Guatemala: Más de lo mismo ante una izquierda perdida
Ya fue la segunda vuelta de las elecciones de Guatemala y el triunfador fue el militar Otto Pérez Molina. Algo que supone una gran regresión aunque solo sea por el mero hecho de ver una vez más esa mezcla entre lo militar y lo político, ese caudillismo, que en países como España (donde el caudillismo tanto daños a hecho) nos da repelús. Otto Pérez Molina era el candidato del Partido Patriota, de derechas. De nada sirvió el apoyo del actual presidente Álvaro Colom, de tendencia más o menos socialdemócrata (aunque se le acusa mucho el incumplimiento de sus compromisos), a el candidato Manuel Baldizón, de tendencia derechista aunque menos que Otto Pérez Molina. Molina ganó las elecciones con casi el 57% del voto válido a su favor, frente a Manuel Baldizón que se quedó con menos del 46,5%. La campaña de Molina, prometiendo combatir el crimen organizado y la inseguridad, tuvo un notable éxito.
Realmente el crimen es un asunto que preocupa a la población y en esta campo la derecha suele granjear el voto del miedo al crimen, el voto de los que quieren la seguridad y tienen miedo de ser lesionados, quieren un Estado que les defienda de los criminales, por lo que no tienen reparos en apoyar cosas como la pena de muerte o la cadena perpetua, dejando de lado la eficacia de un sistema penitenciario que reinserte en la sociedad. Pongo en cuestión, a pesar de ello, que un gobierno conservador que haga más uso de la represión del Estado consiga solucionar el enorme problema del crimen en Guatemala.

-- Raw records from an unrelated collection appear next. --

Lemma init_accepts_missing_reference_witness :
  is_PeftModel Sample.plain = false
  /\ exists t,
       __init__ (ext := Sample.collaborators) (ModelObj Sample.plain)
         None None None None None None None true false = Ret t
       /\ ref_model t = None
       /\ is_peft_model t = false.
Proof.
  split; [ reflexivity | ].
  apply (DPO.init_accepts_missing_reference (ext := Sample.collaborators)
           Sample.plain None None None true false).
  reflexivity.
Defined.

(** C2, on the code.  Named-reference-adapter mode, policy adapter
    [policy], reference adapter [ref]; the body of the scope raises.  The
    exception leaves the scope with the reference adapter still selected,
    where the exit rule prescribes [policy], the selection found on
    entry. *)
Theorem null_ref_context_raise_leaves_reference_adapter :
  let w0 := Sample.world_of Sample.policy_ref_trainer in
  active_adapter (model (self w0)) = "policy"
  /\ or_else (model_adapter_name (self w0)) "default" = "policy"
  /\ exists w1,
       null_ref_context Sample.out_of_memory w0
       = (Raise (RuntimeError "CUDA out of memory"), w1)
       /\ active_adapter (model (self w1)) = "ref".
Proof.
  cbv zeta. split; [ reflexivity | split; [ reflexivity | ] ].
  eexists. split; reflexivity.
Qed.

(** The same body in adapter-disable mode: the scope is left with the
    adapters enabled and the selection untouched. *)
Example null_ref_context_raise_in_disable_mode :
  let w0 := Sample.world_of Sample.disable_trainer in
  exists w1,
    null_ref_context Sample.out_of_memory w0
    = (Raise (RuntimeError "CUDA out of memory"), w1)
    /\ active_adapter (model (self w1)) = active_adapter (model (self w0))
    /\ adapters_enabled (model (self w1)) = true.
Proof. cbv zeta. eexists. repeat split. Qed.

(** C3 fails on the code: the policy's active adapter is [custom], no
    [model_adapter_name] is configured, and a scope whose body does
    nothing is left with [default] selected. *)
Lemma null_ref_context_forgets_entry_selection :
  let w0 := Sample.world_of Sample.named_ref_trainer in
  exists w1,
    null_ref_context (ret tt) w0 = (Ret tt, w1)
    /\ active_adapter (model (self w0)) = "custom"
    /\ active_adapter (model (self w1)) = "default"
    /\ active_adapter (model (self w1)) <> active_adapter (model (self w0)).
Proof.
  cbv zeta. eexists.
  split; [ reflexivity | split; [ reflexivity | split; [ reflexivity | ] ] ].
  discriminate.
Qed.

Lemma null_ref_context_exit_selection_witness :
  let w0 := Sample.world_of Sample.named_ref_trainer in
  let w1 := snd (null_ref_context (ret tt) w0) in
  preserves_self (ret tt : run (@World nat) unit)
  /\ null_ref_context (ret tt) w0 = (Ret tt, w1)
  /\ active_adapter (model (self w1)) = "default"
  /\ (active_adapter (model (self w1)) = active_adapter (model (self w0))
      <-> truthy (ref_adapter_name (self w0)) = false
          \/ active_adapter (model (self w0)) = "default").
Proof.
  cbv zeta.
  assert (Hbody : preserves_self (ret tt : run (@World nat) unit))
    by (intros w; reflexivity).
  split; [ exact Hbody | ]. split; [ reflexivity | ].
  exact (DPO.null_ref_context_exit_selection unit (ret tt)
           (Sample.world_of Sample.named_ref_trainer) _ tt Hbody eq_refl).
Defined.

(** Running [_forward] in adapter-disable mode on the input [5]. *)
Lemma forward_returns_float32_pair_witness :
  let w := Sample.world_of Sample.disable_trainer in
  let p := {| data := 12; dtype_of := float32;
              grad_leaves := ["lora_A.weight"] |} in
  let r := {| data := 6; dtype_of := float32; grad_leaves := [] |} in
  forward_output (ext := Sample.collaborators) (model (self w)) 5
    (grad_enabled w) = Ret p
  /\ forward_output (ext := Sample.collaborators)
       (reference_callee (self w)) 5 false = Ret r
  /\ _forward (ext := Sample.collaborators) 5 w
     = (Ret (p, r),
        {| grad_enabled := true;
           self := Sample.disable_trainer;
           trace := [ call_of Sample.lora 5 true;
                      call_of (set_adapters_enabled false Sample.lora) 5
                        false ] |}).
Proof.
  cbv zeta. split; [ reflexivity | split; [ reflexivity | ] ].
  refine (proj1 (DPO.forward_returns_float32_pair
                   (ext := Sample.collaborators) 5
                   (Sample.world_of Sample.disable_trainer) _ _
                   eq_refl eq_refl _)).
  intros _ H. discriminate H.
Defined.

Lemma init_without_reference_reuses_policy_witness :
  is_PeftModel Sample.plain = false
  /\ exists t,
       __init__ (ext := Sample.collaborators) (ModelObj Sample.plain)
         None None None None None None None true false = Ret t
       /\ ref_model t = None
       /\ null_ref_context (ret tt) (Sample.world_of t)
          = (Ret tt, Sample.world_of t)
       /\ exists p r w',
            _forward (ext := Sample.collaborators) 5 (Sample.world_of t)
            = (Ret (p, r), w')
            /\ data r = data p.
Proof.
  split; [ reflexivity | ].
  destruct (DPO.init_without_reference_reuses_policy
              (Inputs := nat) (ext := Sample.collaborators)
              Sample.plain None None true false eq_refl)
    as (t & Hinit & Href & Hscope & Hforward).
  exists t. split; [ exact Hinit | ]. split; [ exact Href | ]. split.
  - apply Hscope; [ reflexivity | intros w; reflexivity ].
  - specialize (Hforward 5 (Sample.world_of t) eq_refl).
    cbv zeta in Hforward. cbn [call_model Sample.collaborators] in Hforward.
    eexists; eexists; eexists. split; [ exact Hforward | reflexivity ].
Defined.

End DPOExamples.

Module PPOExamples.

Import ppo_trainer_trl.

(** The examples of the specification: the score tensor [2.5] with
    baseline [0.5], and the score tensor [1.0, 3.0] with the default
    baseline. *)
Example calculate_rewards_single_element :
  option_map (map normalise)
    (match calculate_rewards [ScoreTensor [2.5%Q]] (Some 0.5%Q) with
     | Ret rewards => Some rewards
     | Raise _ => None
     end)
  = Some [Num 2%Q].
Proof. reflexivity. Qed.

Example calculate_rewards_two_elements :
  option_map (map normalise)
    (match calculate_rewards [ScoreTensor [1.0%Q; 3.0%Q]] None with
     | Ret rewards => Some rewards
     | Raise _ => None
     end)
  = Some [Num 2%Q].
Proof. reflexivity. Qed.

(** A value that is not a tensor is not accepted. *)
Example calculate_rewards_not_a_tensor :
  raised (calculate_rewards [ScoreTensor [1%Q]; NotATensor] None) = true.
Proof. reflexivity. Qed.

Lemma step_updates_at_most_once_witness :
  ppo_step Sample.staged = Some true
  /\ let (o1, s1) := step (ext := Sample.ppo_collaborators) Sample.staged in
     let (o2, s2) := step (ext := Sample.ppo_collaborators) s1 in
     (updates s1 <= S (updates Sample.staged))%nat /\ o2 = Ret None /\ s2 = s1.
Proof.
  split; [ reflexivity | ].
  exact (PPO.step_updates_at_most_once (ext := Sample.ppo_collaborators)
           Sample.staged eq_refl).
Defined.

(** C9 fails on the code: the decoder is in language-model mode before
    the step, generation and the whole step succeed, and the mode is off
    afterwards. *)
Lemma train_step_does_not_restore_with_lm :
  let s0 := Sample.ppo_trainer true in
  let (o, s1) :=
    train_step (ext := Sample.ppo_collaborators) Sample.ppo_batch s0 in
  raised o = false /\ with_lm s0 = true /\ with_lm s1 = false.
Proof. cbv zeta. repeat split. Qed.

(** When generation raises, the mode stays on although it was off before
    the step. *)
Example train_step_generation_raises_with_lm_on :
  let s0 := Sample.ppo_trainer false in
  let (o, s1) :=
    train_step (ext := Sample.ppo_collaborators_failing_generation)
      Sample.ppo_batch s0 in
  raised o = true /\ with_lm s0 = false /\ with_lm s1 = true.
Proof. cbv zeta. repeat split. Qed.

Lemma train_step_leaves_with_lm_off_witness :
  let s0 := Sample.ppo_trainer true in
  fields Sample.ppo_batch
  = Some ([[1%Z; 2%Z]; [3%Z]], ["first prompt"; "second prompt"])
  /\ batch_generate (Collaborators := Sample.ppo_collaborators) true
       [[1%Z; 2%Z]; [3%Z]] (generation_kwargs s0) (core s0)
     = (Ret [[1%Z; 2%Z; 7%Z]; [3%Z; 7%Z]], 0%nat)
  /\ with_lm (snd (train_step (ext := Sample.ppo_collaborators)
                     Sample.ppo_batch s0)) = false.
Proof.
  cbv zeta. split; [ reflexivity | split; [ reflexivity | ] ].
  exact (PPO.train_step_leaves_with_lm_off
           (ext := Sample.ppo_collaborators) Sample.ppo_batch
           (Sample.ppo_trainer true) _ _ _ _ eq_refl eq_refl).
Defined.

(** The step on a decoder whose mode is off before it. *)
Lemma train_step_generates_with_lm_on_then_off_witness :
  let s := SampleMore.observed_ppo_trainer false in
  let observed :=
    train_step (ext := ppo_spy.spy Sample.ppo_collaborators)
      Sample.ppo_batch s in
  fields Sample.ppo_batch
  = Some ([[1%Z; 2%Z]; [3%Z]], ["first prompt"; "second prompt"])
  /\ with_lm s = false
  /\ ppo_spy.generation_modes (snd observed) = [true]
  /\ with_lm (snd observed) = false
  /\ train_step (ext := Sample.ppo_collaborators) Sample.ppo_batch
       (ppo_spy.unobserved s)
     = (fst observed, ppo_spy.unobserved (snd observed)).
Proof.
  cbv zeta.
  destruct (PPO.train_step_generates_with_lm_on_then_off
              (ext := Sample.ppo_collaborators) Sample.ppo_batch
              (SampleMore.observed_ppo_trainer false) _ _ eq_refl)
    as (Hmodes & Hoff & Hsame).
  split; [ reflexivity | split; [ reflexivity | ] ].
  split; [ exact Hmodes | ].
  split; [ exact (Hoff _ _ eq_refl) | exact Hsame ].
Defined.

End PPOExamples.


(* ===================================================================== *)
(** ** Further properties of the DPO trainer                              *)
(* ===================================================================== *)

Module DPOMore.

Import dpo_trainer.

(** One step of a chain of fallible statements that is known to return. *)
Ltac returned H :=
  match type of H with
  | obind ?c _ = Ret _ =>
      let E := fresh "E" in
      destruct c eqn:E; cbn [obind] in H; [ | discriminate H ]
  end.

Section Construction.

Context {Inputs Payload : Type} {ext : Collaborators Inputs Payload}.

(** X1.  Initialisation keywords for the reference model are refused with
    a [ValueError] unless the reference model is a checkpoint identifier:
    also when no reference model is given at all. *)
Theorem init_rejects_ref_kwargs_without_checkpoint :
  forall policy reference args model_init_kwargs kw policy_adapter
         reference_adapter peft_config disable_dropout force,
    is_str_opt reference = false ->
    (model_init_kwargs <> None -> is_str policy = true) ->
    __init__ policy reference args model_init_kwargs (Some kw)
      policy_adapter reference_adapter peft_config disable_dropout force
    = Raise (ValueError "You passed ref_model_kwargs to the DPOTrainer. But your ref_model is already instantiated.").
Proof.
  intros policy reference args mik kw pa ra cfg dd force Href Hpolicy.
  unfold __init__.
  destruct mik as [k|]; cbn [obind].
  - rewrite (Hpolicy ltac:(discriminate)). cbn [negb obind].
    rewrite Href. reflexivity.
  - rewrite Href. reflexivity.
Qed.

(** X2.  An adapter configuration on a machine without peft is refused
    with a [ValueError], for instantiated modules and whatever the
    reference model and the override flag are. *)
Theorem init_rejects_peft_config_without_peft :
  forall m (reference : option Model) args policy_adapter reference_adapter
         peft_config disable_dropout force,
    is_peft_available = false ->
    __init__ (ModelObj m) (option_map ModelObj reference) args None None
      policy_adapter reference_adapter (Some peft_config) disable_dropout
      force
    = Raise (ValueError "PEFT is not installed and you passed a `peft_config` in the trainer's kwargs, please install it to use the PEFT models").
Proof.
  intros m reference args pa ra cfg dd force Hpeft.
  unfold __init__. cbn [obind].
  destruct reference as [r|]; cbn [option_map obind]; rewrite Hpeft;
    reflexivity.
Qed.

Lemma trainable_frozen :
  forall ps : list Param, trainable (map freeze ps) = [].
Proof.
  induction ps as [|p ps IH]; [ reflexivity | exact IH ].
Qed.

En Guatemala el problema es que un 60% de los niños entre 0 y 5 años de edad viven desnutridos, ese es el problema y se ha visto poco hablar de la enorme contradicción de la pobreza en la campaña. Molina ha mencionado de manera lejana la incidencia de lo social en el crimen, prometiendo combatir la hambruna, pero ¿Cómo va a solucionar el problema de la hambruna? Guatemala tiene grandes recursos mineros, hay minas importantes de niquel, oro, como la mina San Martín (la más grande del país), y de plata. Guatemala tiene una serie de recursos, es la mayor exportadora de cardamomo del mundo, que no explota de manera sensata consiguiendo que esos beneficios se redistribuyan y se hagan eco en la población. No es normal que en un país haya una parte de la población que tiene un nivel de vida muy comparable al nivel de vida que hay occidente, como es el caso de la vida en la área metropolitana de Guatemala, y otras zonas en el interior del país donde el nivel de vida es muy parecido al de algunos países de África. No es normal que Guatemala sea el país con peor nivel de vida de América Latina tan solo seguida por Haití.
Manuel Baldizón reconoció su derrota. Lo tenía difícil el candidato de centro-derecha, pero gracias al apoyo de otros candidatos de la primera vuelta pudo quedarse más cerca de Molina de lo que diría ninguna encuesta. Llama la atención la falta de participación en esta segunda vuelta, más de un millón de votantes que participaron en la primera vuelta se abstuvieron en la segunda, posiblemente por la falta de un referente de izquierdas al que votar. En la primera vuelta las candidaturas a la izquierda de Baldizón tuvieron unos resultados muy malos, especialmente destacable el mal resultado de la nobel de la paz Rigoberta Menchu. Es algo llamativo si tenemos en cuenta que en el mapa político actual de América Latina hay un gran predominio de la izquierda. La izquierda política de Guatemala deberá reflexionar porque no consigue hacerse un espacio, por qué no consigue capitalizar el voto del descontento social con lo que hay en el país y por qué no logra una unidad basada en un programa común que sume a Guatemala a la senda del cambio en América Latina.
Estas elecciones no suponen un cambio importante porque Álvaro Colom, aunque se dijera socialdemócrata, siguió una política derechista en lo social y centro-derechista en lo económico. No creo que sean unas elecciones de gran incidencia social en Guatemala, es un todo seguirá igual, ni tampoco creo que tenga gran incidencia en el suceder político del continente. Pero es preocupante, para la izquierda política, lo mermado de sus resultados. Esperan cuatro años de gobierno derechista en los que la izquierda se tendrá que reorganizar para poder hacer frente a lo que viene, de cara a conseguir un éxito electoral en las siguientes elecciones, unas elecciones en las que no sería de extrañar que estuviera Baldizón como relevo de la derecha.